Nathan leaves to retrieve their phones and is met by a man in a ghost mask, who appears to be a concerned employee named Mitch. Bailey, Harper, Evan, and Angela retrace their steps, eventually leading back to the crawlspace maze, which has a trapdoor in case too many people go at once. Evan goes first, followed by Mitch, who then seals Nathan inside the crawlspace maze. Devil suddenly appears and kills Angela. While fleeing, Bailey accidentally activates the trapdoor, dropping Nathan into the house's operation rooms. Evan escapes with Mitch, who removes his mask, revealing a heavily modified face before killing him.

Nathan retrieves Harper's phone and texts their location to her abusive boyfriend Sam before escaping the house. Harper barricades herself in an escape room that resembles a child's bedroom, which triggers childhood memories of hiding under the bed from her abusive father. Harper uses a compact mirror to read multiple clues, written backwards on the wall, that direct her to find a key to open a door marked "The End". After she finally retrieves the key from a jack-in-the-box toy from under the bed, Devil forces his way into the room, but Harper stabs him in the eye with the key. When she then uses the key to open The End door, it triggers a shotgun to fire, hitting her in the shoulder. She crawls through a corridor to another door but is pursued by Devil. Realizing the gunshots are timed to the jack-in-the-box theme, Harper pushes Devil's head up just as the gun fires, killing him. Retrieving Devil's pitchfork, Harper fatally stabs someone dressed as a clown with a skull mask, only to learn after that it was a gagged Bailey.

Sam arrives but is quickly dispatched by Clown. Harper incapacitates Zombie before helping Nathan kill Mitch. They encounter Vampire, who removes his mask, revealing an unmodified face. Vampire explains that the haunt's performers are part of an extreme body modification group that creates haunted house attractions to kill people. Vampire is shot to death by Zombie. Nathan and Harper kill Witch and Zombie then escape in Sam's truck. Clown burns down the attraction. At the hospital, Harper realizes that the group had filled out the liability waivers with their personal information, including their home addresses.

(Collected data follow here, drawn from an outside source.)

(* ===== verification/BridgeProps.v ===== *)
(** [tun2socks_bridge_run]: from start to stop, on every path. What the program took of
    the system it has given back, but for the duplicate of the device's descriptor; and
    which starts accept connections. *)
From S2P Require Import Prelude CMem Sys Mpool Flow Chunk SocksClient SocksClientFacts TcpClient TcpClientFacts TcpClientProps.
From S2P Require Import Packet Device DevicePump Addr AddrFacts AddrProps Lwip LwipFacts Bridge BridgeFrame BridgeFacts.
From stdpp Require Import gmap.
#[local] Open Scope Z_scope.

(** The descriptors of a pipe are not negative. *)
Definition pipe_ok (OS : Os) : Prop := forall h, 0 <= rv (os_reply h CPipe) ->
  0 <= byte_at (rdata (os_reply h CPipe)) 0 /\ 0 <= byte_at (rdata (os_reply h CPipe)) 1.

Definition no_dev_jobs (d : dev) : bool :=
  negb (pri_job_operation (t_output (d_tap d))) && negb (pri_job_done (t_output (d_tap d)))
  && negb (ppi_job_operation (d_read_if d)) && negb (ppi_job_done (d_read_if d)).

(** Outside the loop: no job, no timer, no client, no listener, no interface; [extra] is
    what is held beyond what was held at the start. *)
Record stage (n0 acc0 : Z) (hs0 : resource -> Z) (num : Z) (extra : resource -> Z) (b : bridge) (h : hist) : Prop := Stage {
  sg_jobs : br_init_job b = false /\ br_timer b = false;
  sg_dev : no_dev_jobs (br_dev b) = true;
  sg_lwip : blocks LISTEN_NETIF [] None [] (br_lwip b) /\ l_netif_list (br_lwip b) = [] /\ l_netif_num (br_lwip b) = num;
  sg_clients : br_tcp_clients b = [] /\ br_clients b = ∅ /\ br_num_clients b = 0;
  sg_ip6 : zlen (br_netif_ip6addr b) = 16 /\ bytes_ok (br_netif_ip6addr b);
  sg_held : forall r, held r h = hs0 r + extra r;
  sg_accepts : n0 <> 0 -> accepts h = acc0 }.
Definition leak_of (leak : option Z) (r : resource) : Z := match leak with Some fd => one r (RFd fd) | None => 0 end.

(** ** The device's buffer *)
Section single.
Context {OS : Os}.
(** What [BTap_Init2] has made of the descriptor. *)
Definition opened (fd mtu : Z) (d : dev) : Prop :=
  d_tap d = BTap_ false fd mtu 0 (PacketRecvInterface_ STATE_NONE mtu false 0 false 0) None /\ d_quitting d = false.

(** [SinglePacketBuffer_Init] asks the device for the first packet. *)
Lemma wpp_single_init fd mtu d h (Q : bool -> dev -> hist -> Prop) : 0 <= mtu -> opened fd mtu d ->
  d_read_if d = PacketPassInterface_ STATE_NONE mtu false 0 0 false false false false ->
  (forall rep, Q false d ((CTun (BAlloc mtu), rep) :: h)) ->
  (forall rep b, bytes_ok b -> zlen b = mtu ->
     Q true (d <| d_buf := b |> <| d_tap := (d_tap d) <| t_output := PacketRecvInterface_ STATE_OPERATION_PENDING mtu true 0 false 0 |> |>)
       ((CTun (BAlloc mtu), rep) :: h)) ->
  wpp SinglePacketBuffer_Init d h Q.
Proof.
  intros Hm [Et _] Er HN HS. unfold SinglePacketBuffer_Init, tun_. wpp_step. wpp_step. rewrite Et, Er. cbn.
  wpp_step. apply wpp_passert; [apply Z.leb_refl|]. wpp_step. wpp_step. destruct (_ =? 0); [wpp_step; apply HN|].
  unfold single_receive, gtap, mtap. repeat wpp_step. simpl. rewrite Et. simpl. rewrite pri_recv_ok by done. apply wp_ok. repeat wpp_step.
  destruct d as [q tp buf ri wb um umtu i6 dns ip]. simpl in *. subst tp.
  apply (HS _ (resize_block (Z.to_nat mtu) [] (rdata (os_reply h (CTun (BAlloc mtu)))))); [apply bytes_resize_block; constructor|].
  rewrite zlen_resize_block. lia.
Qed.
(* ===== verification/TunJni.v ===== *)
(** tun2socks_jni.c: the configuration of tun2socks, its thread, start and stop. *)
From S2P Require Import Prelude CMem Sys Flow SocksClient TcpClient Packet Device DevicePump Addr Lwip Bridge.
From S2P Require Jni.
#[local] Open Scope Z_scope.

(** [Tun2SocksConfig]; the strings in its arrays without their NUL *)
Record Tun2SocksConfig : Type := Tun2SocksConfig_ {
  tj_tun_fd : Z; tj_socks_port : Z; tj_tun_addr : list Z; tj_tun_gw : list Z; tj_tun_ip6addr : list Z;
  tj_tun_prefix : Z; tj_mtu : Z }.
#[global] Instance eta_tun_config : Eta Tun2SocksConfig := fun r => Tun2SocksConfig_
  (tj_tun_fd r) (tj_socks_port r) (tj_tun_addr r) (tj_tun_gw r) (tj_tun_ip6addr r) (tj_tun_prefix r) (tj_mtu r).
Definition tun_config0 : Tun2SocksConfig := Tun2SocksConfig_ 0 0 [] [] [] 0 0.

(** [g_running], [g_config], and the globals of tun2socks *)
Record tun_state : Type := TunState { ts_bridge : bridge; ts_running : Z; ts_cfg : Tun2SocksConfig }.
#[global] Instance eta_tun_state : Eta tun_state := fun r => TunState (ts_bridge r) (ts_running r) (ts_cfg r).

(** The text of [%d] *)
Definition print_int (n : Z) : list Z := if n <? 0 then 45 :: print_num 10 (- n) else print_num 10 n.
(** "127.0.0.1:", "255.255.255.0", "fd00:1:fd00:1:fd00:1:fd00:2" *)
Definition LOOPBACK_PREFIX : list Z := [49; 50; 55; 46; 48; 46; 48; 46; 49; 58].
Definition NETMASK : list Z := [50; 53; 53; 46; 50; 53; 53; 46; 50; 53; 53; 46; 48].
Definition FALLBACK_IP6 : list Z :=
  [102; 100; 48; 48; 58; 49; 58; 102; 100; 48; 48; 58; 49; 58; 102; 100; 48; 48; 58; 49; 58; 102; 100; 48; 48; 58; 50].

Section tun_jni.
Context {OS : Os} (sizeof_tcp_client : Z) (junk : list Z).
Abbreviation J A := (Prog tun_state A).

Definition on_bridge {A} (p : Prog bridge A) : J A := fun s h =>
  match p (ts_bridge s) h with
  | Ok (a, b, h) => Ok (a, s <| ts_bridge := b |>, h)
  | Ub => Ub
  | Fuel => Fuel
  end.
Definition mtun (f : Tun2SocksConfig -> Tun2SocksConfig) : J unit := pmod (fun s => s <| ts_cfg := f (ts_cfg s) |>).
Definition tun_checkpoint : J unit := _ ← syscall CCheckpoint; mret tt.

(** What the thread makes of the configuration. *)
Definition thread_config (c : Tun2SocksConfig) : bridge_config :=
  BridgeConfig (tj_tun_fd c) (if 0 <? tj_mtu c then tj_mtu c else 1500) (Some (tj_tun_gw c)) (Some NETMASK)
    (match tj_tun_ip6addr c with [] => None | s => Some s end)
    (Some (take 47 (LOOPBACK_PREFIX ++ print_int (tj_socks_port c)))).

Definition tun2socks_thread (evs : list bridge_event) : J unit :=
  tun_checkpoint;;
  s ← pget;
  tun_checkpoint;;
  _ ← on_bridge (tun2socks_bridge_run sizeof_tcp_client junk (thread_config (ts_cfg s)) evs);
  tun_checkpoint;;
  pmod (fun s => s <| ts_running := 0 |>).

(** [strncpy] into an array of zeros, but for its last byte *)
Definition copy_string (s : list Z) (size : Z) (set : list Z -> Tun2SocksConfig -> Tun2SocksConfig) : J unit :=
  o ← Jni.utf_chars s;
  match o with Some s => mtun (set (take (Z.to_nat (size - 1)) s)) | None => mret tt end.
Definition set_ip6 (s : list Z) (c : Tun2SocksConfig) : Tun2SocksConfig := c <| tj_tun_ip6addr := s |>.

Definition tun2socks_config (tunFd socksPort : Z) (tunAddr tunGw : list Z) (tunPrefix : Z)
    (tunIp6Addr : option (list Z)) (ipv6Enabled : Z) : J unit :=
  mtun (fun _ => tun_config0 <| tj_tun_fd := tunFd |> <| tj_socks_port := socksPort |>
                   <| tj_tun_prefix := tunPrefix |> <| tj_mtu := 1400 |>);;
  copy_string tunAddr 20 (fun s c => c <| tj_tun_addr := s |>);;
  copy_string tunGw 20 (fun s c => c <| tj_tun_gw := s |>);;
  if negb (ipv6Enabled =? 0) then
    (match tunIp6Addr with Some s => copy_string s 64 set_ip6 | None => mret tt end);;
    mtun (fun c => match tj_tun_ip6addr c with [] => set_ip6 FALLBACK_IP6 c | _ => c end)
  else
    mtun (set_ip6 []);; tun_checkpoint.

(** [Java_..._tun2socksStart]; the thread itself is [tun2socks_thread]. *)
Definition tun2socksStart (tunFd socksPort : Z) (tunAddr tunGw : list Z) (tunPrefix : Z)
    (tunIp6Addr : option (list Z)) (ipv6Enabled : Z) : J Z :=
  s ← pget;
  if negb (ts_running s =? 0) then mret 0 else
  tun2socks_config tunFd socksPort tunAddr tunGw tunPrefix tunIp6Addr ipv6Enabled;;
  tun_checkpoint;;
  pmod (fun s => s <| ts_running := 1 |>);;
  r ← syscall CPthreadCreate;
  if negb (rv r =? 0) then pmod (fun s => s <| ts_running := 0 |>);; mret (-1) else mret 0.

(** [Java_..._tun2socksStop] *)
Definition tun2socksStop : J unit :=
  s ← pget;
  if ts_running s =? 0 then mret tt else
  on_bridge tun2socks_bridge_stop;;
  _ ← syscall CPthreadJoin;
  pmod (fun s => s <| ts_running := 0 |>).
End tun_jni.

Some time later, Clown arrives at Harper's mother's house. He gets stuck in a trap set by Harper, who emerges with a shotgun and shoots him.

==Production==
In July 2017, it was announced Scott Beck and Bryan Woods would write and direct the film. The film would be produced by Eli Roth, Todd Garner, Mark Fasano, Ankur Rungta, Vishal Rungta and executive produced by Nick Meyer, Marc Schaberg, Josie Liang, Jeremy Stein and Tobias Weymar. In October 2017, Katie Stevens, Will Brittain, Lauryn McClain, Andrew Caldwell, and Shazi Raja joined the cast of the film.

Principal photography began in October 2017 in Covington, Kentucky. Production concluded in November 2017.

==Release==
Haunt had its world premiere at Popcorn Frights Film Festival on August 8, 2019, in Fort Lauderdale, Florida, and its international premiere at FrightFest in London, England, on August 23, 2019. The Los Angeles premiere for Haunt took place at the Grauman's Egyptian Theatre on September 7, 2019. The film received a limited release in the United States on September 13, 2019, by Momentum Pictures. Haunt later premiered on Shudder, where it was ranked the number-one most watched film premiere of 2019.

===Critical response===
On the review aggregator website Rotten Tomatoes, the film holds an approval rating of 71% based on 49 reviews, with an average rating of 6.3/10. The website's critics consensus reads: "Haunt is spooked by the spirits of its obvious influences, but still packs enough thrills and chills to satisfy horror fans up for a haunted house excursion." Metacritic, which uses a weighted average, assigned the film a score of 69 out of 100, based on five critics, indicating "generally favorable" reviews. Albert Nowicki included the film on his list of "best Halloween movies of all time" for Prime Movies.